Data structures for fast intersection operations?

Question

Randomly select two sets ,both set contains distinct keys (one key may belongs to multiple sets ,one set can never contain duplicate keys ).

Return a integer which represents for the number of keys belongs to both sets .

For example intersect({1,2,3,4},{3,4,5}) returns 2 .

I just need the size of the intersection .I don't need to know exactly which keys are there in the intersection .

Are there any datastructures support this kind of operations in less than O(n) time ?

Edit:

Reading the data out does requires O(n) time, but that would not lead to the conclusion that you can't do the intersection operation in less than O(n) time .

Image this scenario:

I have N sets,each contains 100 keys . I read them up, that's N*100 operations .Now I want to know witch pair of sets have the largest intersection ,that's O(N²) intersection operations .So I want to reduce the complexity of the intersection operation .I don't really care how much time it takes to read and construct the sets ,it's at most N*100,that's nothing compares to O(N²) intersection operations .

Be aware ,there's no way that you can find the pair of sets that have the largest intersection by doing less than O(N²) intersection operations ,I can prove that .You must do all the intersection operations .

(he basic idea is ,let's imagine a complete graph ,with N vertices ,each represent for a set ,and Nx(N-1)/2 edges, each represents for a intersection for the connected pair .Now give each edge an non-negetive weight all you want(represents for the intersection size) ,I can always construct N sets satisfy those Nx(N-1)/2 edge weights .That proves my claim .)

Do the sets have any potentially useful properties, for example, perhaps they can typically be described as the union of a few ranges? — harold, Aug 25 '16 at 21:16
The only way to achieve a better complexity is to have more information about the data. And even then, I'm not sure you could achieve O(log n). — Nelfeal, Aug 25 '16 at 21:29
I've written a prove below that such algorithm doesn't exist. — xenteros, Aug 25 '16 at 21:30
No matter you slice it, you have to read all of the items. There is no solution that is better than O(n). — Jim Mischel, Aug 25 '16 at 21:45
Do the keys have constraints ? Are they integers from 0 to n, or something similar ? Do all sets always contain the same number of keys as in your example ? Do you have more sets than keys (I'd assume so) ? — Nelfeal, Aug 25 '16 at 22:49
@Nelxiost The only constraint ,is that they are 32bit integers ,nothing else . — iouvxz, Aug 25 '16 at 22:52

score 13 · Accepted Answer · edited Jun 20 '20 at 09:12

I would advice you to take a look at the two possible alternatives, which work particularly well in practice (especially in case of the large sets).

1. The Bloom Filter data structure

A Bloom filter is a space-efficient (based on the bit array) probabilistic data structure, that is used to test whether an element is a member of a set. False positive matches are possible, but false negatives are not.
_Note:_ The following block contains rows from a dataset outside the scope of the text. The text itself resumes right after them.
(* ===== verification/ServiceProps.v ===== *)
(** * Runs of the service

    What no interleaving of calls, listeners, supervisors, scenario runs and
    schedules breaks, and the service as a target of schedules. *)

From Stdlib Require Import Bool.
From stdpp Require Import base list gmap strings relations.
From S2P Require Import Prelude Rng Float64 Plan Policy Env DatagramPlan Schedule Fingerprint Target Driver Wire WireSchedule Server Tasks Control ControlInv ControlSafe ControlRun UdpState UdpRuntime UdpOwn UdpInv UdpSteps UdpSafe UdpRun Scenario Service.

(** ** Processes of a part are safe in the whole *)

Lemma safe_bind_inv {S W E A B} `{TS : !TaskState S W E} (Inv : S -> Prop) May (R G : relation S) (p : process S W A) (k : A -> process S W B) c Q :
  safe Inv May R G (proc_bind p k) c Q -> safe Inv May R G p c (fun _ _ => True).
Proof.
  revert c. induction p as [a| |f q IH|addr q IH|w q IH]; cbn; intros c H; try done.
  - intros c' Hr I. destruct (H c' Hr I) as (I' & Hg & P). split_and!; [done|done|]. by apply IH.
  - intros a. by eapply IH.
  - intros c' Hr I. destruct (H c' Hr I) as [M P]. split; [done|]. intros Rd. by apply IH, P.
Qed.

Section Embed.
Context {S W E S' W' E' : Type} `{TS : !TaskState S W E} `{TS' : !TaskState S' W' E'}.
Context (get : S' -> S) (put : S -> S' -> S') (wait : W -> W').
Context (Inv : S -> Prop) (May : S -> W -> Prop) (G : relation S) (Inv' : S' -> Prop) (May' : S' -> W' -> Prop) (G' : relation S').
Context (get_put : forall x s, get (put x s) = x).
Context (inv_get : forall s, Inv' s -> Inv (get s)) (may_get : forall s w, Inv' s -> May (get s) w -> May' s (wait w)).
Context (step_put : forall s x, Inv' s -> Inv x -> G (get s) x -> Inv' (put x s) /\ G' s (put x s)).
Context (step_get : forall s s', G' s s' -> G (get s) (get s')) (ready_get : forall s w, ready s (wait w) = ready (get s) w).

Lemma rely_get s s' : rtc G' s s' -> rtc G (get s) (get s').
Proof. induction 1; [done|]. eapply rtc_l; [by apply step_get|done]. Qed.

Lemma embed_safe {A} (p : process S W A) s Q : safe Inv May G G p (get s) Q ->
  safe Inv' May' G' G' (embed get put wait p) s (fun a s' => Q a (get s')).
Proof.
  revert s. induction p as [a| |f k IH|addr k IH|w k IH]; cbn; intros s P; try done.
  - intros s' Hr I'. apply P; [by apply rely_get|by apply inv_get].
  - intros s' Hr I'. destruct (P (get s') (rely_get _ _ Hr) (inv_get _ I')) as (I1 & G1 & P1).
    destruct (step_put s' (f (get s')) I' I1 G1) as [I2 G2]. split_and!; [done|done|]. apply IH. by rewrite get_put.
  - intros a. by apply IH.
  - intros s' Hr I'. destruct (P (get s') (rely_get _ _ Hr) (inv_get _ I')) as [M P1]. split; [by apply may_get|].
    rewrite ready_get. intros Rd. apply IH. by apply P1.
Qed.
End Embed.

(** ** The invariant of the service *)

Definition counted_run (r : ScenarioRunRecord) : Prop := sr_applied r = zlen (sr_trail r).
Record service_ok (s : Service) : Prop := {
  xk_control : control_ok (sx_control s);
  xk_datagrams : datagrams_ok (sx_datagrams s);
  xk_v1 : family_ok (rg_v1 (sx_registry s));
  xk_v2 : family_ok (rg_v2 (sx_registry s));
  xk_counted : map_Forall (fun _ r => counted_run r) (fm_runs (rg_v1 (sx_registry s)))
}.
(** What every step keeps. *)
Definition service_keeps (s s' : Service) : Prop :=
  guarantee (sx_control s) (sx_control s') /\ keeps (sx_datagrams s) (sx_datagrams s').
Definition service_may (s : Service) (w : ServiceWait) : Prop :=
  match w with OnDatagrams w => awaitable (sx_datagrams s) w | _ => True end.

Abbreviation ssafe := (safe service_ok service_may service_keeps service_keeps).

Lemma service_keeps_refl s : service_ok s -> service_keeps s s.
Proof. intros I. split; [apply (good_refl _ (xk_control _ I))|done]. Qed.

Lemma control_call_safe r c : control_ok c -> safe control_ok anywhere guarantee guarantee (Control.call r) c (fun _ _ => True).
Proof.
  intros I. assert (r = RqShutdown \/ r <> RqShutdown) as [->|N] by (destruct r; (by left) || by right).
  - eapply safe_bind; [apply shutdown_safe| |done]. by intros.
  - apply (safe_weaken control_ok anywhere guarantee guarantee guarantee_tracked guarantee); [done|apply gt_guarantee|].
    by apply ControlSafe.call_safe; [apply gu_grows|..].
Qed.

(** ** Pieces *)

Lemma on_control_safe {A} (p : process Control Waiting A) s Q : service_ok s ->
  safe control_ok anywhere guarantee guarantee p (sx_control s) Q -> ssafe (on_control p) s (fun a s' => Q a (sx_control s')).
Proof.
  intros I. apply (embed_safe sx_control set_sx_control OnControl control_ok anywhere guarantee); try done.
  - by intros s' [].
  - intros s' x [] Ix Gx. split; [by constructor|]. by split.
  - by intros a b [].
Qed.
Lemma on_datagrams_safe {A} (p : dproc A) s Q : service_ok s -> safely p (sx_datagrams s) Q ->
  ssafe (on_datagrams p) s (fun a s' => Q a (sx_datagrams s')).
Proof.
  intros I. apply (embed_safe sx_datagrams set_sx_datagrams OnDatagrams datagrams_ok awaitable keeps); try done.
  - by intros s' [].
  - intros s' x [] Ix Gx. split; [by constructor|]. split; [by apply good_refl|done].
  - by intros a b [].
Qed.

(** A step on the registry keeps its bounds and its counts. *)
Definition registry_ok (r : ScenarioRegistry) : Prop :=
  family_ok (rg_v1 r) /\ family_ok (rg_v2 r) /\ map_Forall (fun _ r => counted_run r) (fm_runs (rg_v1 r)).
Lemma service_registry s : service_ok s -> registry_ok (sx_registry s).
Proof. by intros []. Qed.
Lemma registry_step s r : service_ok s -> registry_ok r -> service_ok (set_sx_registry r s) /\ service_keeps s (set_sx_registry r s).
Proof. intros I (A & B & C). split; [by destruct I|]. split; [apply good_refl, I|done]. Qed.
Lemma on_registry_safe {A} (f : ScenarioRegistry -> A * ScenarioRegistry) s : service_ok s ->
  (forall r, registry_ok r -> registry_ok (f r).2) -> ssafe (on_registry f) s (fun _ _ => True).
Proof.
  intros _ H s1 _ I1. cbn. specialize (H _ (service_registry _ I1)). destruct (f (sx_registry s1)) as [a r]. cbn in *.
  destruct (registry_step s1 r I1 H). by split_and!.
Qed.

(** A step that leaves the parts alone. *)
Lemma aside_safe {A} (f : Service -> Service) (k : Service -> sproc A) s Q :
  (forall s, sx_control (f s) = sx_control s /\ sx_datagrams (f s) = sx_datagrams s /\ sx_registry (f s) = sx_registry s) ->
  (forall s', service_ok s' -> ssafe (k s') (f s') Q) -> ssafe (Step f k) s Q.
Proof.
  intros E K s1 _ I1. destruct (E s1) as (E1 & E2 & E3). assert (I2 : service_ok (f s1)) by (destruct I1; by constructor; rewrite ?E1, ?E2, ?E3).
  split; [done|]. split; [|by apply K]. unfold service_keeps. rewrite E1, E2. by apply service_keeps_refl.
Qed.

Lemma ssafe_bind {A B} (p : sproc A) (k : A -> sproc B) s Q : service_ok s -> ssafe p s (fun _ _ => True) ->
  (forall a s', service_ok s' -> ssafe (k a) s' Q) -> ssafe (proc_bind p k) s Q.
Proof. intros I P K. eapply safe_bind; [exact P| |done]. intros a s' I' _. by apply K. Qed.

Lemma control_part {A} (k : A -> response) (p : process Control Waiting A) r s : service_ok s ->
  Control.call r = proc_bind p (fun x => Ret (k x)) -> ssafe (on_control p) s (fun _ _ => True).
Proof.
  intros I E. apply (on_control_safe _ _ (fun _ _ => True)); [done|]. pose proof (control_call_safe r (sx_control s) (xk_control _ I)) as H. rewrite E in H.
  by eapply safe_bind_inv.
Qed.
Lemma datagram_part {A} (k : A -> datagram_response) (p : dproc A) r s : service_ok s -> request_typed r ->
  datagram_call r = proc_bind p (fun x => Ret (k x)) -> ssafe (on_datagrams p) s (fun _ _ => True).
Proof.
  intros I T E. apply (on_datagrams_safe _ _ (fun _ _ => True)); [done|]. pose proof (datagram_call_safe r (sx_datagrams s) (xk_datagrams _ I) T) as H. rewrite E in H.
  by eapply safe_bind_inv.
Qed.
(** A step of the control plane outside what its invariant reads. *)
Lemma control_aside {A} (f : Control -> Control * process Control Waiting A) s : service_ok s ->
  (forall c, core c = core (f c).1) -> (forall c, exists a, (f c).2 = Ret a) -> ssafe (on_control (atomic f)) s (fun _ _ => True).
Proof.
  intros I E R. apply (on_control_safe _ _ (fun _ _ => True)); [done|]. intros c _ Ic. destruct (good_frame c _ Ic (E c)) as [Ic' G]. split; [done|].
  split; [apply G|]. by destruct (R c) as [a ->].
Qed.

Create HintDb service discriminated.
#[export] Hint Extern 4 (ssafe (Ret _) _ _) => (intros ? _ _; exact I) : service.
#[export] Hint Resolve ssafe_bind : service.

Lemma bump_safe s : service_ok s -> ssafe (on_control Control.bump) s (fun _ _ => True).
Proof. intros I. apply control_aside; [done|done|]. intros c. by eexists. Qed.
Lemma scope_safe s : service_ok s -> ssafe (on_control fresh_scope) s (fun _ _ => True).
Proof. intros I. apply control_aside; [done|done|]. intros c. by eexists. Qed.
Lemma cancel_token_safe t s : service_ok s -> ssafe (on_control (atomic (fun c => (cancel_token t c, Ret tt)))) s (fun _ _ => True).
Proof. intros I. apply control_aside; [done|done|]. intros c. by eexists. Qed.
Lemma generation_now_safe s : service_ok s -> ssafe (on_control generation_now) s (fun _ _ => True).
Proof. intros I. apply control_aside; [done|done|]. intros c. by eexists. Qed.
Lemma snapshot_safe name s : service_ok s -> ssafe (on_control (snapshot_policies name)) s (fun _ _ => True).
Proof. intros I. apply control_aside; [done|done|]. intros c. by eexists. Qed.
Lemma generations_safe name s : service_ok s -> ssafe (on_control (Control.current_generations name)) s (fun _ _ => True).
Proof.
  intros I. apply (on_control_safe _ _ (fun _ _ => True)); [done|]. intros c _ Ic. split; [done|]. split; [apply (good_refl _ Ic)|]. done.
Qed.
Lemma publish_direction_safe name d plan ns expected s : service_ok s ->
  ssafe (on_control (publish_direction_expected name d plan ns expected)) s (fun _ _ => True).
Proof. intros I. by eapply (control_part _ _ (RqPublishDirection name d plan ns expected)). Qed.
Lemma fault_plan_safe name d s : service_ok s -> ssafe (on_datagrams (fault_plan name d)) s (fun _ _ => True).
Proof. intros I. by eapply (datagram_part _ _ (DqFaultPlan name d)). Qed.
Lemma publish_fault_plan_safe name d plan ns expected s : service_ok s ->
  ssafe (on_datagrams (publish_fault_plan name d plan ns expected)) s (fun _ _ => True).
Proof. intros I. by eapply (datagram_part _ _ (DqPublish name d plan ns expected)). Qed.
Lemma proxy_safe name s : service_ok s -> ssafe (on_datagrams (UdpRuntime.proxy name)) s (fun _ _ => True).
Proof. intros I. by eapply (datagram_part _ _ (DqProxy name)). Qed.
#[export] Hint Resolve bump_safe scope_safe cancel_token_safe generation_now_safe snapshot_safe generations_safe
  publish_direction_safe fault_plan_safe publish_fault_plan_safe proxy_safe : service.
There is a trade-off between False Positive rate and the memory footprint of the Bloom Filter. Hence, it is possible to estimate the appropriate size of the Bloom Filter for different use cases.

Each set can be associated with its own Bloom Filter. It is very easy to obtain the Bloom Filter, which corresponds to the intersection of the different sets: all bit arrays, which correspond to the different Bloom Filters, can be combined using the bitwise AND operation.

Having the Bloom Filter, which corresponds to the intersection, it is possible to find quickly the items, which are present in all intersected sets.

Apart from that, it is possible to estimate the cardinality of the intersection without the actual iteration over the entire sets: https://en.wikipedia.org/wiki/Bloom_filter#The_union_and_intersection_of_sets

2. The Skip list data structure

A Skip List is a data structure that allows fast search and intersection within an ordered sequence of elements. Fast search and intersection are made possible by maintaining a linked hierarchy of subsequences, each skipping over fewer elements.

Succinctly saying, the Skip List is very similar to the plain Linked List data structure, however each node of the Skip List has a couple of additional pointers to items, which are located further (pointers, which "skips" over the couple of other nodes of the list).

Hence, in order to obtain the intersection - it is needed to maintain the pointers inside all Skip Lists, which are being intersected. During the intersection of the Skip Lists pointers are jumping over the items, which are not present in all intersected Skip Lists. Hence, usually the runtime complexity of the intersection operation is faster then O(N).

The algorithm of the intersection of Skip Lists is described in the book "Introduction to Information Retrieval" (written by Christopher D. Manning, Prabhakar Raghavan, Hinrich Schütze): http://nlp.stanford.edu/IR-book/html/htmledition/faster-postings-list-intersection-via-skip-pointers-1.html

Skip Lists are actively used in a high-performance, full-featured text search engine library: Apache Lucene (Skip Lists are used inside the Inverted Index component).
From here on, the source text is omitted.